Regardless of whether you agree or disagree with Rudy Giuliani, he has been all over the news media of late as the go-to Trump surrogate on terrorism. Perhaps he is hoping to cement his legacy as the sympathetic New York City mayor touring the destruction at Ground Zero turned proponent of the ‘tough-on-terrorism’ stance of the Trump campaign. Perhaps he envisions that appointment to the Director of Homeland Security in a Trump White House. And perhaps even if you disagree with his defense of the Trump campaign, you might buy into this version of Giuliani as terrorist/security politician legacy. But if it’s a legacy predicated on the risk of violence and death to American citizens on American soil upon which Giuliani’s credentials and hopes are pinned, that legacy has already been firmly established. And it has nothing to do with radical Islamic terrorism.
If you want to see Giuliani’s real legacy on full display, simply read the recent Justice department’s report on the Baltimore Police department’s pattern of unconstitutional stops, searches, arrests, and excessive use of force perpetrated against the black community in Baltimore City. It is born of and popularized by the ‘tough-on-crime’ mayor Rudy Giuliani from the mid-90s that shaped the lives of a entire generation of police training and policy across the United States based on ‘zero-tolerance’. Zero tolerance normalized aggressive policing. It also normalized police brutality.

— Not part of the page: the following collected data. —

(** The virtual hosts generate each vertex exactly once. *)
Theorem generate_partitions reserved pushed total n : (forall c, reserved c = Success) -> (forall k, pushed k = Success) -> (0 < n)%nat -> 0 <= total ->
  total + Z.of_nat n <= 2 ^ 64 -> exists vs : nat -> list Z,
  (forall v old, (v < n)%nat -> generateEdgesPerVirtualHost (S (Z.to_nat total)) reserved pushed old total (Z.of_nat v) (Z.of_nat n) =
    Some (Done (Success, old ++ vs v))) /\ concat (vs <$> seq 0 n) ≡ₚ seqZ 0 total.
Proof.
  intros Hr Hp Hn Ht Hb.
  set (count v := Z.to_nat ((total - Z.of_nat v + Z.of_nat n - 1) / Z.of_nat n)).
  set (vs v := (fun j => Z.of_nat v + Z.of_nat j * Z.of_nat n) <$> seq 0 (count v)).
  assert (forall v j, (v < n)%nat -> (j < count v)%nat <-> Z.of_nat v + Z.of_nat j * Z.of_nat n < total) as Hc.
  { intros v j Hv. unfold count. pose proof (Z.div_mod (total - Z.of_nat v + Z.of_nat n - 1) (Z.of_nat n) ltac:(lia)) as D.
    pose proof (Z.mod_pos_bound (total - Z.of_nat v + Z.of_nat n - 1) (Z.of_nat n) ltac:(lia)). 
    set (q := (total - Z.of_nat v + Z.of_nat n - 1) / Z.of_nat n) in *. split; intros; nia. }
  exists vs. split.
  - intros v old Hv. unfold generateEdgesPerVirtualHost. rewrite (proj2 (Z.eqb_neq _ _)) by lia. rewrite Hr, bool_decide_true by done. cbn [negb].
    destruct (generate_vertices (S (Z.to_nat total)) pushed old total (Z.of_nat v) (Z.of_nat n) Hp ltac:(lia) Hb (Z.of_nat v) 0) as (m & -> & Hm);
      [lia|lia|lia|lia|]. do 4 f_equal. unfold vs. f_equal. f_equal.
    destruct (Nat.lt_trichotomy m (count v)) as [L|[E|L]]; [|done|].
    + pose proof (proj1 (Hc v m Hv) L) as L1. apply Hm in L1; lia.
    + pose proof (proj1 (Hm (count v) ltac:(lia)) ltac:(lia)) as L1. apply Hc in L1; [lia|done].
  - rewrite concat_bind. apply NoDup_Permutation; [|apply NoDup_seqZ|].
    + apply NoDup_bind; [| |apply NoDup_seq].
      * intros v1 v2 y H1 H2 (j1 & -> & _)%list_elem_of_fmap (j2 & E & _)%list_elem_of_fmap. apply elem_of_seq in H1, H2.
        assert (Z.of_nat j1 = Z.of_nat j2) by (apply Z.le_antisymm; apply Z.nlt_ge; intros ?; nia). nia.
      * intros v _. apply NoDup_fmap_2_strong; [|apply NoDup_seq]. intros j1 j2 _ _ E. nia.
    + intros x. rewrite elem_of_seqZ, list_elem_of_bind. split.
      * intros (v & (j & -> & Hj)%list_elem_of_fmap & Hv). apply elem_of_seq in Hj, Hv. pose proof (proj1 (Hc v j ltac:(lia)) ltac:(lia)). lia.
      * intros Hx. exists (Z.to_nat (x mod Z.of_nat n)). pose proof (Z.mod_pos_bound x (Z.of_nat n) ltac:(lia)). pose proof (Z.div_mod x (Z.of_nat n) ltac:(lia)).
        split; [|apply elem_of_seq; lia]. apply list_elem_of_fmap. exists (Z.to_nat (x / Z.of_nat n)).
        assert (0 <= x / Z.of_nat n) by (apply Z.div_pos; lia). split; [lia|]. apply elem_of_seq. split; [lia|]. apply Hc; [lia|]. lia.
Qed.

End RmatImport.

Giuliani claimed that random stops, searches, and pursuit of nominal infractions–like ‘turnstyle jumping’—by police would bring down crime rates. Crime rates in New York City went down when he was mayor which, he argued, was a result of his new tough policy. And he became an overnight national star in law enforcement circles. Most police departments across the U.S. bought into zero tolerance in the late 1990s and early 2000s. They trained new officers in that approach to policing.

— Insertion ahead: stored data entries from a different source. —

(** From the vertices of all hosts on. *)
Lemma build_edges vds eds tbs nes v2pm parts total caches fills (h : Heap) rows : gathered vds eds tbs nes v2pm parts ->
  phase1 szV szE hash hosts id VertexData vds nes (seq 0 hosts) h rows -> caches ≡ₚ seq 0 hosts -> fills ≡ₚ seq 0 hosts ->
  let nv := Z.of_nat (length (concat (tokens_of parts))) in
  exists csrs h', generateCache (Z.of_nat hosts) caches rows = Done (replicate hosts csrs) /\
    let d := mkDist (replicate hosts csrs) nv total (replicate hosts v2pm) in
    each (fillCSR szE hash dst EdgeData vds eds tbs) fills (h, d) = Done (h', d) /\ cgraph h' d parts csrs v2pm.
Proof.
  intros [G1 [Lv [Ln Lp]] G3 G4 G5 G6 G7 G8 G9] [P1 P2 P3] Hc Hf nv.
  assert (Row : forall i, (i < hosts)%nat -> exists row g, rows !! i = Some row /\ length row = hosts /\ row !! i = Some g /\
      forall P, parts !! i = Some P -> created szV szE h g (p_tokens P) (p_data P) (length (concat (p_out P))) /\ finds hash g (p_tokens P) /\
        at_home szV i g (length (p_out P)) (length (concat (p_out P)))).
  { intros i Hi. destruct (P2 i) as (row & g & R & L & Gr & Mk); [apply elem_of_seq; lia|]. exists row, g. split_and!; try done. intros P HP.
    destruct (G3 i Hi) as (vd & ed & tb & M & Hvd & _ & _ & _ & _ & HP' & Hne). replace P with (part_of id VertexData dst EdgeData vd ed M) by congruence.
    destruct (Mk vd _ Hvd Hne) as (A & B & C). split; [exact A|]. split; [exact B|]. destruct (part_lengths id VertexData dst EdgeData vd ed M) as [-> _]. exact C. }
  set (csrs := (fun i => default LCSR0 (diag rows i)) <$> seq 0 hosts).
  assert (Lc : length csrs = hosts) by (unfold csrs; by rewrite length_fmap, length_seq).
  assert (Dg : forall i g, csrs !! i = Some g -> diag rows i = Some g).
  { intros i g Hg. pose proof (lookup_lt_Some _ _ _ Hg) as Hi. rewrite Lc in Hi. destruct (Row i Hi) as (row & g' & R & _ & Gr & _).
    unfold csrs in Hg. rewrite list_lookup_fmap, lookup_seq_lt in Hg by done. cbn in Hg. unfold diag in *. rewrite R in *. cbn in *. rewrite Gr in *. done. }
  assert (Of : forall i g P, csrs !! i = Some g -> parts !! i = Some P -> created szV szE h g (p_tokens P) (p_data P) (length (concat (p_out P))) /\
     finds hash g (p_tokens P) /\ at_home szV i g (length (p_out P)) (length (concat (p_out P)))).
  { intros i g P Hg HP. pose proof (lookup_lt_Some _ _ _ Hg) as Hi. rewrite Lc in Hi. destruct (Row i Hi) as (row & g' & R & _ & Gr & C).
    apply Dg in Hg. unfold diag in Hg. rewrite R in Hg. cbn in Hg. replace g with g' by congruence. by apply C. }
  assert (Ap : forall i j gi gj, i <> j -> csrs !! i = Some gi -> csrs !! j = Some gj -> csr_apart szV szE gi gj).
  { intros i j gi gj N Hi Hj. pose proof (lookup_lt_Some _ _ _ Hi). pose proof (lookup_lt_Some _ _ _ Hj).
    apply (P3 i j); [apply elem_of_seq; lia|apply elem_of_seq; lia|done|by apply Dg|by apply Dg]. }
  assert (RowLen : forall i row, rows !! i = Some row -> length row = hosts).
  { intros i row Hr. pose proof (lookup_lt_Some _ _ _ Hr). destruct (Row i ltac:(lia)) as (row' & g & R & L & _). by replace row with row' by congruence. }
  rewrite (caches_equal hosts csrs caches rows Lc P1 RowLen Dg Hc).
  set (d := mkDist (replicate hosts csrs) nv total (replicate hosts v2pm)).
  assert (D : directory hash hosts d parts csrs v2pm) by (constructor; try done; intros i g P Hg HP; by apply (Of i g P)).
  exists csrs. destruct (phase2_run szV szE HV HE hash hosts id VertexData dst EdgeData d parts csrs v2pm vds eds tbs nes fills D G3 G9
    (fun i g P Hg HP => proj2 (proj2 (Of i g P Hg HP))) Ap [] h) as (h' & W & [Q1 Q2]).
  - rewrite Hf. apply NoDup_seq.
  - intros i Hi. rewrite Hf in Hi. apply elem_of_seq in Hi. split; [by intros ?%elem_of_nil|lia].
  - constructor; [intros i g P []%elem_of_nil|]. intros i g P _ Hg HP. by apply (Of i g P).
  - exists h'. split; [done|]. split; [done|]. constructor; try done. intros i g P Hg HP. apply Q1; try done.
    rewrite app_nil_r, Hf. apply elem_of_seq. pose proof (lookup_lt_Some _ _ _ Hg). lia.
Qed.

(** The graph is built, or a memory resource has refused a request. *)
Lemma gather_result h d vds eds tbs nes v2pm parts creates caches fills :
  gathered vds eds tbs nes v2pm parts -> creates ≡ₚ seq 0 hosts -> caches ≡ₚ seq 0 hosts -> fills ≡ₚ seq 0 hosts ->
  let r := build h d vds (Z.of_nat (length (concat (tokens_of parts)))) eds tbs (Z.of_nat <$> nes) (replicate hosts v2pm) creates caches fills in
  (exists h' d', r = Done (Success, h', d') /\ numEdges d' = u64 (numEdges d + Z.of_nat (sum_list nes)) /\ exists csrs, cgraph h' d' parts csrs v2pm) \/
  (exists s d', r = Done (s, h, d') /\ s <> Success /\ (s = storage \/ s = group)) \/
  r = Failed (Aborted "PANDO_CHECK") /\ out_of_memory szV szE hash ok answer row_ok vds nes.
Proof.
  intros G Hcr Hca Hfi r. subst r. unfold initializeAfterGather.
  case_bool_decide as B1; cbn [negb]; [|right; left; by eexists _, _; eauto]. case_bool_decide as B2; cbn [negb]; [|right; left; by eexists _, _; eauto].
  pose proof G as [G1 [Lv [Ln Lp]] G3 G4 G5 G6 G7 G8 G9].
  destruct (phase1_run szV szE HV HE garbage garbageV garbageE hash ok Hok answer hosts id VertexData row_ok row_garbage Halloc Hlocal Hrow
    vds nes creates [] h (replicate hosts []) Lv Ln) as [[-> O]|(h1 & rows & -> & Ph)]; try done.
  - intros i vd Hvd. split; [by apply (G4 i)|]. pose proof (lookup_lt_Some _ _ _ Hvd).
    destruct (G3 i ltac:(lia)) as (vd' & ed & tb & M & Hvd' & _ & _ & _ & _ & HP' & _). replace vd with vd' by congruence.
    by apply (G7 i _ HP').
  - rewrite Hcr. apply NoDup_seq.
  - intros i Hi. rewrite Hcr in Hi. apply elem_of_seq in Hi. split; [by intros ?%elem_of_nil|lia].
  - apply start_phase1.
  - by right; right.
  - left. cbn [bindo]. rewrite app_nil_r in Ph.
    assert (Ph' : phase1 szV szE hash hosts id VertexData vds nes (seq 0 hosts) h1 rows).
    { destruct Ph as [Q1 Q2 Q3]. constructor; [done|intros i Hi; apply Q2; by rewrite Hcr|intros i j gi gj Hi Hj; apply Q3; by rewrite Hcr]. }
    destruct (build_edges vds eds tbs nes v2pm parts (u64 (numEdges d + Z.of_nat (sum_list nes))) caches fills h1 rows G Ph' Hca Hfi) as (csrs & h2 & -> & W & DG).
    cbn [bindo DistLocalCSR.numEdges]. rewrite add_all, decide_False by (intros ->; cbn in Ln; lia). rewrite W. cbn [bindo]. exists h2. eexists. split; [done|].
    split; [done|]. by exists csrs.
Qed.

(** C19: [initializeAfterGather] builds the graph that was gathered, in whatever order the tasks of its phases run: on every host, every
    token leads to its vertex, with its data and its edges in order, each edge to the vertex of its destination's token.  Otherwise a memory
    resource has refused a request: the first ones are passed on as errors and leave memory as it was, those of the tasks stop the program.  The
    number of edges is added to what the object held before. *)
Theorem gather_builds h d vds eds tbs nes v2pm parts creates caches fills :
  gathered vds eds tbs nes v2pm parts -> unique parts v2pm -> creates ≡ₚ seq 0 hosts -> caches ≡ₚ seq 0 hosts -> fills ≡ₚ seq 0 hosts ->
  let r := build h d vds (Z.of_nat (length (concat (tokens_of parts)))) eds tbs (Z.of_nat <$> nes) (replicate hosts v2pm) creates caches fills in
  (exists h' d', r = Done (Success, h', d') /\ size d' = Z.of_nat (length (concat (tokens_of parts))) /\
     sizeEdges d' = u64 (sizeEdges d + Z.of_nat (sum_list nes)) /\
     forall here i P k t x l, (here < hosts)%nat -> parts !! i = Some P -> p_tokens P !! k = Some t -> p_data P !! k = Some x -> p_out P !! k = Some l ->
       vertex_answers szV szE hash h' d' parts (Z.of_nat here) i k t x l) \/
  (exists s d', r = Done (s, h, d') /\ s <> Success /\ (s = storage \/ s = group)) \/
  r = Failed (Aborted "PANDO_CHECK") /\ out_of_memory szV szE hash ok answer row_ok vds nes.
Proof.
  intros G U Hcr Hca Hfi r.
  destruct (gather_result h d vds eds tbs nes v2pm parts creates caches fills G Hcr Hca Hfi) as [(h' & d' & W & Ne & csrs & DG)|R]; [left|by right].
  exists h', d'. split; [exact W|]. split; [apply (g_size _ _ _ _ _ _ _ _ _ DG)|]. split; [exact Ne|]. intros here i P k t x l Hh HP Hk Hx Hl.
  apply (dist_graph_answers szV szE hash HV HE hosts h' d' parts csrs v2pm here) with (P := P); [by split|done..].
Qed.
End Build.

(** ** An example: two hosts *)

Section Example.
Local Abbreviation Heap := (@Heap Z Z).

(** The host of a main-memory address. *)
Lemma home_main node off : 0 <= node < 2 ^ 14 -> 0 <= off < 2 ^ 44 -> home (2 ^ 59 + node * 2 ^ 44 + off) = node.
Proof.
  intros Hn Ho. unfold home, NativeMemory.localityOf, ptr_eqb, nullptr. rewrite (proj2 (Z.eqb_neq _ _)) by lia. cbn [Index.node Index.node_id].
  unfold AddressMap.extractNodeIndex. cbn [Index.node_id]. unfold BitManip.readBits.
  change (notU 64 _) with (Z.ones 14). unfold shrU. change (BitManip.lo _) with 44. rewrite Z.land_ones, Z.shiftr_div_pow2 by lia.
  replace (2 ^ 59 + node * 2 ^ 44 + off) with (off + (2 ^ 15 + node) * 2 ^ 44) by lia. rewrite Z.div_add, Z.div_small by lia.
  replace (0 + (2 ^ 15 + node)) with (node + 2 * 2 ^ 14) by lia. rewrite Z.mod_add, Z.mod_small by lia. rewrite wrapS_id; [done|lia|unfold inS; lia].
Qed.

(** Memory of a node is handed out above all live elements, wherever these are. *)
Definition offset_top {T} (m : gmap Z T) : Z := foldr Z.max 0 (map (fun kv => fst kv mod 2 ^ 44) (map_to_list m)).
Definition node_memory (node : Z) (h : Heap) (bytes : Z) : Z + Status :=
  let off := offset_top (m_vertex h) + offset_top (m_half h) + offset_top (m_vdata h) + offset_top (m_edata h) + offset_top (m_token h) + 16 in
  if (0 <=? node) && (node <? 2 ^ 14) && (0 <=? bytes) && (off + bytes <? 2 ^ 44) then inl (2 ^ 59 + node * 2 ^ 44 + off) else inr BadAlloc.

Lemma offset_top_nonneg {T} (m : gmap Z T) : 0 <= offset_top m.
Proof. unfold offset_top. induction (map _ (map_to_list m)); cbn; lia. Qed.
Lemma offset_top_le {T} (m : gmap Z T) q : is_Some (m !! q) -> q mod 2 ^ 44 <= offset_top m.
Proof.
  intros [v H]. apply elem_of_map_to_list in H. unfold offset_top. apply (list_elem_of_fmap_2 (fun kv => fst kv mod 2 ^ 44)) in H. cbn [fst] in H.
  change ((fun kv : Z * T => fst kv mod 2 ^ 44) <$> map_to_list m) with (map (fun kv : Z * T => fst kv mod 2 ^ 44) (map_to_list m)) in H.
  induction H as [l|x y l H IH]; cbn [foldr]; lia.
Qed.
Lemma above_clear {T} (m : gmap Z T) node off bytes : offset_top m + 16 <= off -> off + bytes < 2 ^ 44 ->
  clear_of 8 m (2 ^ 59 + node * 2 ^ 44 + off) bytes.
Proof.
  intros Ho Hb q Hq%offset_top_le. pose proof (Z.div_mod q (2 ^ 44) ltac:(lia)) as E. pose proof (Z.mod_pos_bound q (2 ^ 44) ltac:(lia)).
  destruct (Z.le_gt_cases (q / 2 ^ 44) (2 ^ 15 + node)); [left|right]; nia.
Qed.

There was only one problem—Giuliani was wrong. Crime rates did go down in New York when he was mayor, but largely because of demographics and economics rather than aggressive police tactics. In fact, if the Baltimore report makes anything clear, it is that the zero tolerance policies adopted by most police departments in the late 1990s and early 2000s based on Giuliani’s ‘success’ in New York City have led not to reduced crime rates, but to broad scale patterns of abuse on the part of police against citizens they are sworn to protect. And these abuses were never evenly meted out but perpetrated almost entirely within black communities and against minority citizens.

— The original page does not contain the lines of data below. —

Lemma vertex_known t : 0 <= t < Z.of_nat N -> exists i vs k, pHV !! i = Some vs /\ vs !! k = Some t.
Proof.
  clear HN He Hes Hh. intros Ht. pose proof (owned_all v2PM N Hn hosts pHV Hm Own) as P. assert (t ∈ concat pHV) as I.
  { rewrite P. apply list_elem_of_fmap. exists (Z.to_nat t). split; [lia|]. apply elem_of_seq. lia. }
  apply list_elem_of_In, in_concat in I as (vs & Hvs & I). apply list_elem_of_In in Hvs, I. apply list_elem_of_lookup in Hvs as [i Hi], I as [k Hk].
  by exists i, vs, k.
Qed.

(** What the hosts have gathered is these parts. *)
Lemma graph_gathered partEdges tables :
  (forall h vs, pHV !! h = Some vs -> partEdges !! h = Some ((fun v => from src v es) <$> vs) /\
     exists t, tables !! h = Some t /\ named hash t ((fun v : Z => v) <$> vs)) ->
  GatherCSR.gathered hash hosts (fun v : Z => v) VertexData snd EdgeData pHV (sort_lists sort_edges partEdges) tables
    ((fun h => length (filter (fun e => host_of v2PM e.1 = Some (Z.of_nat h)) es)) <$> seq 0 hosts) v2PM graph_parts.
Proof.
  intros HP. destruct graph_unique as [[Uq Uo] Ln]. pose proof (Forall2_length _ _ _ Own) as Lo. rewrite length_seq in Lo.
  assert (Lp : forall i P, graph_parts !! i = Some P -> exists vs, pHV !! i = Some vs /\ P = part_of_host vs).
  { intros i P HQ. unfold graph_parts in HQ. rewrite list_lookup_fmap in HQ. destruct (pHV !! i) as [vs|]; [|done]. injection HQ as <-. by exists vs. }
  constructor.
  - done.
  - split; [done|]. split; [by rewrite length_fmap, length_seq|]. unfold graph_parts. by rewrite length_fmap.
  - intros i Hi. destruct (lookup_lt_is_Some_2 pHV i ltac:(lia)) as [vs L]. destruct (HP i vs L) as (He' & t & Et & M & R & _ & Ix).
    exists vs, (map (sort_edges less_edge) ((fun v => from src v es) <$> vs)), t, M. split; [done|]. split.
    { unfold sort_lists. etransitivity; [apply (list_lookup_fmap (fun l => map (sort_edges less_edge) l))|].
      exact (f_equal (fmap (fun l => map (sort_edges less_edge) l)) He'). }
    split; [done|]. split; [done|]. split.
    { intros x e Hx. apply Ix in Hx as (k & -> & Lk). exists k. split; [done|]. rewrite list_lookup_fmap in Lk.
      change (map (sort_edges less_edge) ((fun v => from src v es) <$> vs)) with (sort_edges less_edge <$> ((fun v => from src v es) <$> vs)).
      rewrite !list_lookup_fmap. destruct (vs !! k); [|done]. by eexists. }
    rewrite (part_at i vs M L Ix). split; [unfold graph_parts; by rewrite list_lookup_fmap, L|].
    rewrite list_lookup_fmap, lookup_seq_lt by done. cbn [fmap option_fmap option_map Nat.add]. f_equal. symmetry. by apply edges_of_host.
  - intros i vs L. enough (length vs <= N)%nat by lia. rewrite <- Ln. unfold graph_parts, tokens_of. rewrite <- list_fmap_compose.
    change (p_tokens ∘ part_of_host) with (fun v : list Z => v). rewrite list_fmap_id.
    pose proof (first_edge_S pHV i vs L). pose proof (first_edge_le pHV (S i)). lia.
  - intros i ne L. rewrite list_lookup_fmap in L. destruct (seq 0 hosts !! i); [|done]. injection L as <-.
    pose proof (length_filter (fun e : Z * Z => host_of v2PM e.1 = Some (Z.of_nat n)) es). lia.
  - rewrite Ln. lia.
  - intros i P HQ. destruct (Lp i P HQ) as (vs & L & ->). by destruct (own_at i vs L) as (_ & Nd & _).
  - intros i P t HQ Ht. exists i, P. split; [by apply (Uo i P)|done].
  - intros P HQ. apply list_elem_of_lookup in HQ as [i HQ]. destruct (Lp i P HQ) as (vs & L & ->). apply Forall_forall. intros t Ht.
    apply list_elem_of_fmap in Ht as ([t' x] & -> & Ht). cbn [fst].
    apply list_elem_of_In, in_concat in Ht as (l & Hl & Ht). apply list_elem_of_In in Hl, Ht. cbn [p_out part_of_host] in Hl.
    apply list_elem_of_fmap in Hl as (v & -> & _). apply list_elem_of_fmap in Ht as (e & [= -> ->] & Ie). rewrite edges_from_perm in Ie.
    apply list_elem_of_filter in Ie as [_ Ie]. rewrite Forall_forall in Hes. destruct (vertex_known e.2) as (j & ws & k & Lj & Lk); [by apply Hes|].
    exists (part_of_host ws). split; [|by eapply list_elem_of_lookup_2]. apply (list_elem_of_lookup_2 _ j). unfold graph_parts. by rewrite list_lookup_fmap, Lj.
Qed.
End Parts.

(** ** From the file to the graph *)

Lemma edges_range n ls : Forall (fun e => 0 <= e.1 < n /\ 0 <= e.2 < n) (edges_of n ls).
Proof.
  apply Forall_forall. intros e (l & _ & H)%list_elem_of_omap. unfold known in H. destruct (line_edge l) as [e'|] eqn:E; [|done].
  assert (0 <= e'.1 /\ 0 <= e'.2) as R.
  { unfold line_edge, elParse in E. destruct (elGetOne l) as [[r1 s]|] eqn:E1; [|done]. cbn [bindo] in E.
    destruct (elGetOne r1) as [[r2 d]|] eqn:E2; [|done]. cbn [bindo] in E. injection E as <-. cbn. apply elGetOne_range in E1, E2. unfold inU in *. lia. }
  destruct ((e'.1 <? n) && (e'.2 <? n)) eqn:C; [|done]. injection H as <-. lia.
Qed.

Section Whole.
Local Abbreviation src := (@fst Z Z).
Context {V E : Type} (szV szE : Z) (HV : 0 < szV) (HE : 0 < szE) (F : Files) (M : Memory V E) (O : Orders) (hash : Z -> Z).
Context (sort_pairs : (Z * Z -> Z * Z -> bool) -> list (Z * Z) -> list (Z * Z)) (sort_edges : (ELEdge -> ELEdge -> bool) -> list ELEdge -> list ELEdge).
Context (VertexData : Z -> V) (EdgeData : ELEdge -> E) (hosts threads : nat).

Of course, New Yorkers know this. Most people don’t remember Giuliani’s campaign for mayor as prosecutor champion and darling of the New York police department who opposed citizen oversight of police brutality complaints. Most people don’t remember that he rode to power at the head of a massive, racially charged police riot against then Mayor David N. Dinkins after Dinkins established a Civilian Complaint Review Board (Giuliani stood on a car as police ‘marched’ to City Hall to protest the review board, looting along the way as they shouted down their ‘nigger’-mayor). New Yorkers who endured Giuliani remember. When he was elected in 1993, he first gutted the review board, stacking it with former prosecutors then drastically reducing its funding. But crime rates went down and his tough-on-crime persona as well as promotion of zero tolerance as the explanation first made him wildly popular. He won reelection.
But police brutality cases and complaints were ignored and went unchecked. Then the brutal assault of Abner Louima by police—with a broken broom handle—and shooting death by four police officers of Amadou Diallo made national headlines. Into his second term, Giuliani continued to extend his pro-law/enforcement policies and overreached into seemingly strange territory, including even the ban of street vendors as part of zero tolerance. Eventually he incited the ire of most New Yorkers (they love their street vendors). At the end of his second term, his claims about the effectiveness of zero tolerance in reducing crime rates were widely questioned and discredited while increased attention to police brutality in New York eventually led Giuliani—perhaps as an effort to restore his fading reputation—to do a complete about face on the review board in early 2001.
By the time 9/11 happened, the Giuliani brand had lost most of its shine. In the wake of 9/11, he again rose to national prominence as the mayor of Ground Zero. His popularity again soared, just as he was leaving office. It’s no surprise that Giuliani would like to fashion his legacy upon the ashes of ground zero rather than the now widely discredited policies of zero tolerance.
But his more far-reaching, long lasting legacy, when all is said and done, is rooted in the cases of Abner Louima’s brutal assault and Amadou Diallo’s death during his tenure as New York’s mayor, cases that foreshadow Ferguson, Baltimore City, and Baton Rouge. And it’s a legacy that has destroyed trust between American citizens and law enforcement as well as contributed to the violence against and, indeed, death of American citizens on a scale far broader than any foreign terrorist threat.